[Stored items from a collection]

========

Definition dataAssetDetails : list DataAssetDetail := [
  mkAssetDetail (mkAsset "asset-topic-events-raw" "events.raw" KTopic "svc-kafka" Degraded None None (Some None) (Some []))
    None None None None None;
  mkAssetDetail (mkAsset CATALOG_ID CATALOG KCatalog "svc-iceberg" Healthy (Some CATALOG) (Some []) (Some None) (Some []))
    None None None (Some None) None;
  mkAssetDetail (mkAsset SCHEMA_ID "analytics" KSchema "svc-iceberg" Healthy (Some CATALOG) (Some ["analytics"])
      (Some (Some CATALOG_ID)) (Some [CATALOG]))
    None None None (Some None) None;
  analytics_table "asset-table-orders" "analytics.orders" Healthy "s3://beluga-lake/warehouse/analytics/orders" 84
    "2026-09-28T09:30:00Z" [
      column "order_id" "BIGINT" false "Order primary key";
      column "customer_id" "BIGINT" false "Customer identifier";
      column "order_status" "VARCHAR" false "Order status (COMPLETED, PENDING, CANCELLED)";
      column "total_amount" "DECIMAL(12, 2)" false "Total order amount";
      partition_column "order_date" "DATE" "Order date partition key";
      column "created_at" "TIMESTAMP(6) WITH TIME ZONE" false "Record creation timestamp";
      column "updated_at" "TIMESTAMP(6) WITH TIME ZONE" false "Record last updated timestamp"];
  analytics_table "asset-table-orders-enriched" "analytics.orders_enriched" Stale
    "s3://beluga-lake/warehouse/analytics/orders_enriched" 120 "2026-09-27T18:00:00Z" [
      column "order_id" "BIGINT" false "Order primary key";
      column "customer_id" "BIGINT" false "Customer identifier";
      column "customer_email" "VARCHAR" true "Customer email address (PII Masking)";
      column "customer_grade" "VARCHAR" true "Customer loyalty grade (VIP, GOLD, REGULAR)";
      column "order_status" "VARCHAR" false "Order status";
      column "total_amount" "DECIMAL(12, 2)" false "Total order amount";
      partition_column "order_date" "DATE" "Order date partition key";
      column "enriched_at" "TIMESTAMP(6) WITH TIME ZONE" false "Record enrichment timestamp"]
].

Lemma asset_fixtures_parse : forallb dataAssetDetailSchema dataAssetDetails = true.
Proof. reflexivity. Qed.

(** ** The hand-over to Trino *)

Definition dq_char : ascii := "034"%char.

(** SQL reads a quoted identifier up to the first quote that is not doubled; [s] is
    what follows the opening quote. *)
Fixpoint read_quoted (s : string) : option (string * string) :=
  match s with
  | EmptyString => None
  | String a s' =>
      if Ascii.eqb a dq_char then
        match s' with
        | String b s'' => if Ascii.eqb b dq_char then prod_map (String a) (fun r => r) <$> read_quoted s'' else Some (EmptyString, s')
        | EmptyString => Some (EmptyString, EmptyString)
        end
      else prod_map (String a) (fun r => r) <$> read_quoted s'
  end.

(** What follows a keyword. *)
Fixpoint after (p s : string) : option string :=
  match p, s with
  | EmptyString, _ => Some s
  | String a p, String b s => if Ascii.eqb a b then after p s else None
  | _, EmptyString => None
  end.
(** A provider that throws an object without a prototype: [String] of it throws inside the
    [catch], and the decision rejects. *)
Theorem describing_throws :
  let no_text := ThrownValue (inl "Cannot convert object to primitive value") in
  let run := answer (fun h e => match e as e return DAns e with DNow => 5000 | DEnter => true | DRace _ _ => Rejected no_text end) []
    (decide_ (mkIsolated "rule-provider" "0.1.0" 500 32) (mkTelemetry "s" []) (mkContext (Some 1000) 60000 "c")) in
  steady run.1 /\ run.2 = inl "Cannot convert object to primitive value".
Proof. split; [vm_compute; repeat constructor|reflexivity]. Qed.

(** A provider that is late, under a clock that stands still. *)
Definition demo_late : trace DAns * result string DecisionResult :=
  answer (fun h e =>
    match e as e return DAns e with DNow => 5000 | DEnter => true | DRace _ _ => Late end) []
    (decide_ (mkIsolated "rule-provider" "0.1.0" 500 32) (mkTelemetry "s" []) (mkContext None 60000 "c")).

Lemma boundary_answers_witness :
  exists r, demo_late.2 = inr r /\ isolated_answer demo_late.1 r /\ dr_abstainCode r = Some ISOLATION_TIMEOUT.
Proof.
  destruct (boundary_answers (mkIsolated "rule-provider" "0.1.0" 500 32) (mkTelemetry "s" []) (mkContext None 60000 "c")
    demo_late.1 demo_late.2) as [(r & Hr & Ha)|(err & m & Hr & _)].
  - apply answer_runs.
  - vm_compute. repeat constructor; intros ?; discriminate.
  - exists r. split; [exact Hr|]. split; [exact Ha|]. vm_compute in Hr. injection Hr as <-. reflexivity.
  - vm_compute in Hr. discriminate Hr.
Defined.

(** ** The rule provider *)

(** What the provider has to judge on is there: some signal, every required one, and
    none of them seen too long ago. *)
Definition telemetry_complete (requiredSignals : list string) (input : TelemetrySnapshot) (ctx : DecisionContext) : Prop :=
  tl_signals input <> [] /\ (forall name, name ∈ requiredSignals -> map_has name (tl_signals input) = true) /\
  (forall name s, (name, s) ∈ tl_signals input -> is_stale ctx s = false).

Lemma find_None {A} (f : A -> bool) l : List.find f l = None <-> forall x, x ∈ l -> f x = false.
Proof.
  induction l as [|x l IH]; cbn; [set_solver|]. destruct (f x) eqn:E; [|rewrite IH; set_solver].
  split; [done|]. intros H. rewrite (H x) in E by left. done.
Qed.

========

Reply with nothing but the number of lines in the entries above that hold the string "Fixpoint".

2